Editor’s note: This article has been updated to reflect more states joining the lawsuit against the Department and Health and Human Services, and to add comments from Kellan Baker and Katie Keith.
Three children’s hospitals are under federal investigation for providing gender-affirming care to transgender youth, as the Trump administration continues to use all the levers it can to block such care.
Health and Human Services (HHS) General Counsel Mike Stuart has referred three children’s hospitals to the agency’s inspector general’s office: Seattle Children’s Hospital, Children’s Hospital Colorado, and Children’s Minnesota. Gender-affirming care for trans youth is legal in all three states. But HHS Secretary Robert F. Kennedy Jr. last month announced that medical practitioners who provide gender-affirming care to minors are out of compliance with federal health care standards. Now, the agency is enforcing that declaration, though its options are temporarily limited because of an ongoing lawsuit.
In the meantime, Children’s Hospital Colorado has reportedly paused gender-affirming care for trans youth. Children’s Minnesota did not respond to a request for comment, and its website states that “at this time, our gender health services remain unchanged.” Seattle Children’s hospital also did not respond.
Another hospital, Denver Health, has also paused gender-affirming care for trans youth since Kennedy’s declaration, although the hospital does not appear to be under investigation.
In earlier efforts by Trump administration officials to investigate and halt gender-affirming care, both Children’s Hospital Colorado and Seattle Children’s Hospital successfully fought back against Justice Department subpoenas seeking trans patients’ medical information.

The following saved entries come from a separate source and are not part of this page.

(* ===== verification/Counters.v ===== *)
(** * internal/service/counter and internal/service/message

    The services that pass a repository's answer on, and the contracts of their
    repositories with the gorm implementations as instances. *)

From S2P Require Import Prelude GoStd Apperr Model Gorm Effects Repository RepositoryLaws Testbed UserService UserSpec.

(** ** The services *)

Record counterService := mkCounterService { counter_repo : CounterRepository }.
Definition NewCounterService := mkCounterService.

Record messageService := mkMessageService { message_repo : MessageRepository }.
Definition NewMessageService := mkMessageService.

Definition counter_GetCounter (s : counterService) (ctx : context) : prog (result GetCounter) :=
  let! value := cr_GetCounter (counter_repo s) ctx
    onerr err => fail_internal "reading counter" err in
  Ret (Ok (mkGetCounter value)).

Definition counter_IncrementCounter (s : counterService) (ctx : context) : prog (result GetCounter) :=
  let! value := cr_IncrementCounter (counter_repo s) ctx
    onerr err => fail_internal "incrementing counter" err in
  Ret (Ok (mkGetCounter value)).

(** A nil message is a success without content. *)
Definition message_GetMessage (s : messageService) (ctx : context) : prog (result (option GetMessage)) :=
  let! message := mr_GetMessage (message_repo s) ctx "default"
    onerr err => fail_internal "reading message" err in
  match message with
  | None => Ret (Ok None)
  | Some message => Ret (Ok (Some (mkGetMessage message)))
  end.

(** ** The contracts of the repositories *)

(** The row [First] finds: the visible one with the least primary key. *)
Definition first_of {R} (t : table R) (p : R -> bool) (db : Tables) (x : R) : Prop :=
  selected t p db x /\ forall y, selected t p db y -> (pk t x <= pk t y)%N.

Class CounterRepositoryLaws (e : env) (repo : CounterRepository) : Prop := {
  cr_GetCounter_law ctx s :
    wp e (cr_GetCounter repo ctx)
       (reads s (fun v => exists c, first_of TCounters any_row (seen ctx s) c /\ v = c_Value c)) s;
  cr_IncrementCounter_law ctx s :
    ctx_value ctx = None ->
    wp e (cr_IncrementCounter repo ctx)
       (fun r s' => st_trace s' = st_trace s /\ commits (st_db s) (fun v db' => exists c now,
          first_of TCounters any_row (st_db s) c /\ v = wrap64 (c_Value c + 1) /\
          db' = set_rows TCounters
                  (<[c_ID c := mkCounter (c_ID c) v (c_CreatedAt c) now]> (t_counters (st_db s))) (st_db s))
          r (st_db s')) s
}.

Class MessageRepositoryLaws (e : env) (repo : MessageRepository) : Prop :=
  mr_GetMessage_law ctx key s :
    wp e (mr_GetMessage repo ctx key)
       (reads s (fun o => match o with
          | Some v => exists m, first_of TMessages (message_has_key key) (seen ctx s) m /\ v = m_Value m
          | None => forall m, ~ selected TMessages (message_has_key key) (seen ctx s) m
          end)) s.

(** The increment: what the transaction commits. *)
Definition incremented (db : Tables) (c' : CounterEntity) (db' : Tables) : Prop :=
  exists c now, first_of TCounters any_row db c /\
    c' = mkCounter (c_ID c) (wrap64 (c_Value c + 1)) (c_CreatedAt c) now /\
    db' = set_rows TCounters (<[c_ID c := c']> (t_counters db)) db.

Lemma wp_increment_tx `{!GormLaws e} s :
  wp e (Transaction Pool GORM.Counter_increment_tx)
     (fun r s' => st_trace s' = st_trace s /\ commits (st_db s) (incremented (st_db s)) r (st_db s')) s.
Proof.
  apply wp_transaction.
  { intros err s' Hs'. by rewrite Hs'. }
  intros s2 Hs2. unfold GORM.Counter_increment_tx. wp_call @wp_sql. intros r s3 (d & Hg & Hs3).
  assert (Hv : view InTx s2 = st_db s) by (simpl; by rewrite Hs2).
  rewrite Hv in Hg. destruct r as [c|err].
  - destruct Hg as [-> Hc]. simpl in Hs3. rewrite Hs2 in Hs3.
    eapply wp_mono; [apply wp_sql|]. intros r s4 (d & Hg & Hs4).
    rewrite (view_proper InTx _ _ Hs3) in Hg. simpl in Hg, Hs4. split.
    + intros err s' ->. simpl. by rewrite Hs4, Hs3.
    + intros c' s' -> ->. destruct Hg as (now & -> & _ & ->). simpl.
      rewrite (st_work_proper _ _ Hs4), (st_trace_proper _ _ Hs4). simpl.
      rewrite (st_trace_proper _ _ Hs3). split; [done|]. exists c, now. by split.
  - destruct Hg as [-> _]. apply wp_ret. split; [|done]. intros err' s' ->. simpl.
    by rewrite Hs3, Hs2.
Qed.

#[export] Instance GORM_CounterRepositoryLaws `{!GormLaws e} :
  CounterRepositoryLaws e (GORM.NewGORMCounterRepository Pool).
Proof.
  split.
  - intros ctx s. apply (wp_method ctx (First TCounters any_row false)); [done|].
    intros s' [c|err] d Hg Hs'; apply wp_ret.
    + destruct Hg as [-> Hc]. split; [by eapply unchanged|]. by exists c.
    + split; [by eapply failed_state|done].
  - intros ctx s Hctx. apply wp_poll; [by intros c s' ->|]. intros s1 Hs1.
    unfold Dbtx.Conn, Dbtx.From_. rewrite Hctx. wp_call wp_increment_tx.
    rewrite (st_db_proper _ _ Hs1), (st_trace_proper _ _ Hs1).
    intros [c'|err] s' [Ht H]; apply wp_ret; (split; [done|]); [|done].
    destruct H as (c & now & Hc & -> & ->). by exists c, now.
Qed.

#[export] Instance GORM_MessageRepositoryLaws `{!GormLaws e} :
  MessageRepositoryLaws e (GORM.NewGORMMessageRepository Pool).
Proof.
  intros ctx key s. apply (wp_method ctx (First TMessages (message_has_key key) false)); [done|].
  intros s' [m|err] d Hg Hs'.
  - apply wp_ret. destruct Hg as [-> Hm]. split; [by eapply unchanged|]. by exists m.
  - pose proof (failed_state _ _ _ _ _ _ Hg Hs') as Hsame.
    destruct Hg as [_ [[-> Hn]|[Hn _]]]; simpl; [by apply wp_ret|]. rewrite Hn.
    apply wp_fail_wrapped. intros err' s2 Hs2 _. split; [by rewrite Hs2|done].
Qed.

(** ** Theorems *)

(** Incrementing the counter writes one row, the counter with the least id:
    its value becomes the next 64-bit integer, which is what the caller gets.  On
    any error nothing has changed and the caller sees an opaque server error. *)
Theorem increment_counter_atomic (e : env) svc {HL : CounterRepositoryLaws e (counter_repo svc)} ctx s r s' :
  ctx_value ctx = None -> run e (counter_IncrementCounter svc ctx) s = (r, s') ->
  match r with
  | Ok g => exists c now, first_of TCounters any_row (st_db s) c /\ gc_Value g = wrap64 (c_Value c + 1) /\
      st_db s' = set_rows TCounters
        (<[c_ID c := mkCounter (c_ID c) (gc_Value g) (c_CreatedAt c) now]> (t_counters (st_db s))) (st_db s)
  | Err err => st_db s' = st_db s /\ client_view err = (500, "Internal server error", ∅)
  end.
Proof.
  intros Hc. revert r s'. cut (wp e (counter_IncrementCounter svc ctx) (fun r s' => match r with
    | Ok g => exists c now, first_of TCounters any_row (st_db s) c /\ gc_Value g = wrap64 (c_Value c + 1) /\
        st_db s' = set_rows TCounters
          (<[c_ID c := mkCounter (c_ID c) (gc_Value g) (c_CreatedAt c) now]> (t_counters (st_db s))) (st_db s)
    | Err err => st_db s' = st_db s /\ client_view err = (500, "Internal server error", ∅)
    end) s).
  { intros H r s' Hr. exact (wp_run _ _ _ _ _ _ H Hr). }
  wp_call (cr_IncrementCounter_law (e := e)); [exact Hc|]. intros [v|err] s1 [_ H].
  - apply wp_ret. destruct H as (c & now & Hf & -> & ->). by exists c, now.
  - wp_call wp_Errorf. intros w s2 [Hs2 _]. wp_quiet. intros a s3 Hs3. apply wp_ret.
    split; [|done]. rewrite (st_db_proper _ _ Hs3), (st_db_proper _ _ Hs2). exact H.
Qed.

(** A deadline that expires before the counter is read is reported as an
    internal error, status 500, although the chain still carries the deadline,
    which on its own is answered with 504. *)
Theorem counter_deadline_is_500 (e : env) ctx s :
  env_done e (st_n s) = Some DeadlineExceeded ->
  exists err, (run e (counter_GetCounter (NewCounterService (GORM.NewGORMCounterRepository Pool)) ctx) s).1 = Err err /\
    errors_Is err (ECtx DeadlineExceeded) = true /\ HTTPStatus err = 500 /\
    HTTPStatus (ECtx DeadlineExceeded) = 504.
Proof. intros Hd. eexists. simpl. rewrite Hd. simpl. by rewrite ?orb_true_r. Qed.

(** The message shown is the one stored under the key "default" with the least
    id; without one the answer is a success without content. *)
Theorem message_is_default (e : env) svc {HL : MessageRepositoryLaws e (message_repo svc)} ctx s o s' :
  run e (message_GetMessage svc ctx) s = (Ok o, s') ->
  s' ≡ s /\
  match o with
  | Some g => exists m, first_of TMessages (message_has_key "default") (seen ctx s) m /\ gm_Content g = m_Value m
  | None => forall m, ~ selected TMessages (message_has_key "default") (seen ctx s) m
  end.
Proof.
  intros Hr. revert Hr. cut (wp e (message_GetMessage svc ctx) (fun r s' => forall o, r = Ok o -> s' ≡ s /\
    match o with
    | Some g => exists m, first_of TMessages (message_has_key "default") (seen ctx s) m /\ gm_Content g = m_Value m
    | None => forall m, ~ selected TMessages (message_has_key "default") (seen ctx s) m
    end) s).
  { intros H Hr. exact (wp_run _ _ _ _ _ _ H Hr _ eq_refl). }
  wp_call (mr_GetMessage_law (e := e)). intros [[v|]|err] s1 [Hs1 H].
  - apply wp_ret. intros o' [= <-]. destruct H as (m & Hm & ->). split; [done|]. by exists m.
  - apply wp_ret. by intros o' [= <-].
  - by apply wp_fail_internal.
Qed.

(** ** Witnesses *)

Definition toy_counters : Tables := mkTables ∅ ∅ {[3%N := mkCounter 3 41 epoch epoch]}
  {[4%N := mkMessage 4 "default" "Welcome" epoch epoch]}.
Definition toy_counter_service : counterService := NewCounterService (GORM.NewGORMCounterRepository Pool).
Definition toy_message_service : messageService := NewMessageService (GORM.NewGORMMessageRepository Pool).

Definition increment_run := Eval vm_compute in
  run good_env (counter_IncrementCounter toy_counter_service Background) (start toy_counters).

Lemma increment_counter_atomic_witness :
  increment_run.1 = Ok (mkGetCounter 42) /\
  exists c now, first_of TCounters any_row toy_counters c /\ 42 = wrap64 (c_Value c + 1) /\
    st_db increment_run.2 = set_rows TCounters
      (<[c_ID c := mkCounter (c_ID c) 42 (c_CreatedAt c) now]> (t_counters toy_counters)) toy_counters.
Proof.
  split; [reflexivity|].
  exact (increment_counter_atomic good_env toy_counter_service Background (start toy_counters)
           (Ok (mkGetCounter 42)) increment_run.2 eq_refl ltac:(vm_compute; reflexivity)).
Defined.

Lemma counter_deadline_is_500_witness :
  exists err, (run (toy_env (fun _ => Some DeadlineExceeded) never)
    (counter_GetCounter (NewCounterService (GORM.NewGORMCounterRepository Pool)) Background) (start toy_counters)).1 = Err err /\
    errors_Is err (ECtx DeadlineExceeded) = true /\ HTTPStatus err = 500 /\ HTTPStatus (ECtx DeadlineExceeded) = 504.
Proof.
  apply (counter_deadline_is_500 (toy_env (fun _ => Some DeadlineExceeded) never) Background (start toy_counters)).
  reflexivity.
Defined.

Lemma message_is_default_witness :
  exists g s', run good_env (message_GetMessage toy_message_service Background) (start toy_counters) = (Ok (Some g), s') /\
    s' ≡ start toy_counters /\ gm_Content g = "Welcome".
Proof.
  eexists _, _. split; [vm_compute; reflexivity|]. split; [|reflexivity].
  exact (proj1 (message_is_default good_env toy_message_service Background (start toy_counters)
                  (Some (mkGetMessage "Welcome")) _ ltac:(vm_compute; reflexivity))).
Defined.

The administration previously pressured hospitals to halt gender-affirming care by threatening to revoke federal funding, which worked in many cases, but these HHS investigations mark a new escalation. They stem from Kennedy saying that, under his authority as health secretary, he can unilaterally decide that gender-affirming care — which he calls “sex-rejecting procedures” — is not a safe and effective treatment for trans youth.
The response from states has been swift. Just before Christmas, 21 states — including Washington state, Colorado, and Minnesota — and Washington, D.C., sued Kennedy and the federal health agency over the announcement. The states’ lawsuit says the declaration harms their ability to administer state Medicaid plans in accordance with local laws protecting gender-affirming care.
As part of the lawsuit, HHS has agreed to pause potential punitive action against the hospitals under investigation. Specifically, the agency will not exclude them from federal health care programs, at least until a court decision comes or 30 days after a hearing scheduled for this spring.
“This lawsuit is a major challenge to the administration’s agenda of forcing doctors to follow political ideology rather than scientific evidence in medical practice,” said Kellan Baker, senior adviser for health policy at the Movement Advancement Project, which tracks LGBTQ+ policy. “And this agreement is an important win that will allow the court to review the agency’s ability to seek to regulate the practice of medicine.”
This stipulation from the Trump administration is incredibly important, said Katie Keith, director of the center for health policy and the law at the O’Neill Institute at Georgetown Law. It means that providers can continue to offer care, for now, without the threat of losing their federal funding. Still, she sees the investigations as the latest move in a federal pressure campaign to shut down trans health care.
“To me, the declaration is the extremely clear way they are trying to just shut down this care all across the country,” Keith said. “They are trying to ban it nationwide for minors.”
On X, Stuart said that all three hospitals were referred to the agency’s inspector general’s office for failing to meet “recognized standards of health care,” citing Kennedy’s declaration.
The HHS has also proposed two new rules to restrict gender-affirming care for trans youth — both of which must still go through an approval process before they can be enforced. One rule would block hospitals from receiving Medicare and Medicaid funds if they provide gender-affirming care to trans youth. That care includes hormone replacement therapy for adolescents and puberty blockers for young kids who are experiencing dysphoria — intense discomfort or anxiety felt when someone’s physical gender is out of sync with their identity. It also includes surgery, which is very rarely performed on minors.
Another proposed rule would bar Medicaid from covering gender-affirming care for youth under 18 and the Children’s Health Insurance Program (CHIP) from covering such care for youth under 19. This would disproportionately impact low-income trans youth. Technically, states could still use their own funds for coverage — but experts say that would be extremely burdensome and ultimately cause gaps in care.
The American Academy of Pediatrics, an organization of 67,000 primary care pediatricians and other specialists, strongly condemned these proposals, saying that they misrepresent current medical consensus and create uncertainty for patients.
“These rules are a baseless intrusion into the patient-physician relationship,” the group said in a statement. “Patients, their families, and their physicians — not politicians or government officials — should be the ones to make decisions together about what care is best for them.”The American Civil Liberties Union has said it will challenge these two restrictions in court if they are finalized.